Botany Department, University of the Orange Free State, Bloemfontein, 9300, South Africa, Biology Department, Queen's University, Kingston, Ontario, Canada, K7L 3N6

The ATP:D-fructose-6-phosphate 1-phosphotransferase (PFK) from Selenastrum minutum was purified to homogeneity. The purified plastid enzyme had a specific activity of 180 micromoles per milligram of protein per minute. It is a homomer with a subunit molecular weight of 70,000. The smallest enzymatically active form of the protein is a homotetramer of 280,000 daltons. The enzyme can, however, aggregate into different active forms, the largest of which has a molecular weight of more than 6 x 106. The pH optimum, regardless of aggregation state, is 7.25. The enzyme exhibits sigmoidal kinetics with respect to fructose-6-phosphate and hyperbolic kinetics with respect to ATP. Phosphate changes the sigmoidal fructose-6-phosphate saturation kinetics to hyperbolic. Phosphoenolpyruvate, 3-phosphoglycerate, 2-oxoglutarate, malate, citrate and ATP all inhibit the enzyme. The ratios of phosphoenolpyruvate and/or 3-PGA to phosphate are probably the most important factors regulating PFK activity in vivo.
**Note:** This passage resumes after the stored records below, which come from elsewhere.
Definition caret (rest : string) : result (list Comparator) SemverError :=
  (pp <-? parse_partial rest;
   let '(p, pr) := pp in
   let lo := MkVersion (default 0%Z (p_major p)) (default 0%Z (p_minor p)) (default 0%Z (p_patch p)) pr in
   let both hi := Ok [MkComparator OpGte lo; MkComparator OpLt hi] in
   match p_major p, p_minor p, p_patch p with
   | Some 0%Z, Some 0%Z, Some _ => n <-? checked_inc (patch lo) "caret patch"; both (Version_new 0 0 n)
   | Some 0%Z, Some 0%Z, None => both (Version_new 0 1 0)
   | Some 0%Z, Some m, _ => n <-? checked_inc m "caret minor"; both (Version_new 0 n 0)
   | Some 0%Z, None, _ => both (Version_new 1 0 0)
   | Some maj, _, _ => n <-? checked_inc maj "caret major"; both (Version_new n 0 0)
   | None, _, _ => Ok []
   end)%cruft.

Definition tilde (rest : string) : result (list Comparator) SemverError :=
  (pp <-? parse_partial rest;
   let '(p, pr) := pp in
   match p_major p, p_minor p, p_patch p with
   | Some maj, Some min, Some pat =>
       min' <-? checked_inc min "tilde full minor";
       Ok [MkComparator OpGte (MkVersion maj min pat pr); MkComparator OpLt (Version_new maj min' 0)]
   | Some maj, Some min, None =>
       min' <-? checked_inc min "tilde minor"; checked_band maj min 0 maj min' 0
   | Some maj, None, _ =>
       maj' <-? checked_inc maj "tilde major"; checked_band maj 0 0 maj' 0 0
   | None, _, _ => Ok []
   end)%cruft.

(** The bound a comparator with a wildcard stands for. *)
Definition wildcard_comparator (o : Op) (x_min : bool) (maj min : Z) : fallible Comparator SemverError :=
  (match o with
   | OpGt => Ret (if x_min
                  then n <-? checked_inc maj "> major wildcard"; Ok (MkComparator OpGte (Version_new n 0 0))
                  else n <-? checked_inc min "> minor wildcard"; Ok (MkComparator OpGte (Version_new maj n 0)))
   | OpLte => Ret (if x_min
                   then n <-? checked_inc maj "<= major wildcard"; Ok (MkComparator OpLt (Version_new n 0 0))
                   else n <-? checked_inc min "<= minor wildcard"; Ok (MkComparator OpLt (Version_new maj n 0)))
   | OpGte => Ret (Ok (MkComparator OpGte (Version_new maj min 0)))
   | OpLt => Ret (Ok (MkComparator OpLt (Version_new maj min 0)))
   | OpEq => Panic (* unreachable! *)
   end)%cruft.

Definition is_none {A} (o : option A) : bool := match o with None => true | Some _ => false end.

Definition operator_partial (o : Op) (rest : string) : fallible (list Comparator) SemverError :=
  (pp <-!? Ret (parse_partial rest);
   let '(p, pr) := pp in
   let any_x := is_none (p_major p) || is_none (p_minor p) || is_none (p_patch p) in
   if bool_decide (o = OpEq) && any_x then
     Ret (match p_major p, p_minor p with
          | None, _ => Ok []
          | Some maj, None => n <-? checked_inc maj "= major"; checked_band maj 0 0 n 0 0
          | Some maj, Some min => n <-? checked_inc min "= minor"; checked_band maj min 0 maj n 0
          end)
   else
     match p_major p with
     | None => Ret (Ok (match o with
                        | OpGt | OpLt => [MkComparator OpLt (Version_new 0 0 0)]
                        | _ => []
                        end))
     | Some maj =>
         let min := default 0%Z (p_minor p) in
         let pat := default 0%Z (p_patch p) in
         if negb any_x then Ret (Ok [MkComparator o (MkVersion maj min pat pr)])
         else c <-!? wildcard_comparator o (is_none (p_minor p)) maj min; Ret (Ok [c])
     end)%cruft.

(** The prefix table of [expand_comparator], in its order. *)
Definition op_prefixes : list (string * Op) :=
  [(">=", OpGte); ("<=", OpLte); (">", OpGt); ("<", OpLt); ("=", OpEq)].

Fixpoint find_op (table : list (string * Op)) (tok : string) : option (Op * string) :=
  match table with
  | [] => None
  | (prefix, o) :: table' =>
      match strip_prefix prefix tok with
      | Some rest => Some (o, rest)
      | None => find_op table' tok
      end
  end.

Definition expand_comparator (tok : string) : fallible (list Comparator) SemverError :=
  let tok := trim tok in
  if bool_decide (tok = "") || bool_decide (tok = "*") || bool_decide (tok = "x") || bool_decide (tok = "X")
  then Ret (Ok [])
  else match strip_prefix "^" tok with
       | Some rest => Ret (caret rest)
       | None =>
           match strip_prefix "~" tok with
           | Some rest => Ret (tilde rest)
           | None =>
               match find_op op_prefixes tok with
               | Some (o, rest) => operator_partial o rest
               | None => Ret (bare_partial tok)
               end
           end
       end.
The enzyme cross-reacts with several antisera against both cytosolic and plastidic PFKs as well as against native potato pyrophosphate dependent phosphofructokinase suggesting that the algal PFK represents an evolutionarily primitive form.


1 Funding was provided by an operating grant from the Natural Sciences and Engineering Research Council of Canada to D. H. T. The FRD and the University of the Orange Free State also provided financial support for F. C. B. during a sabattical stay at Queen's.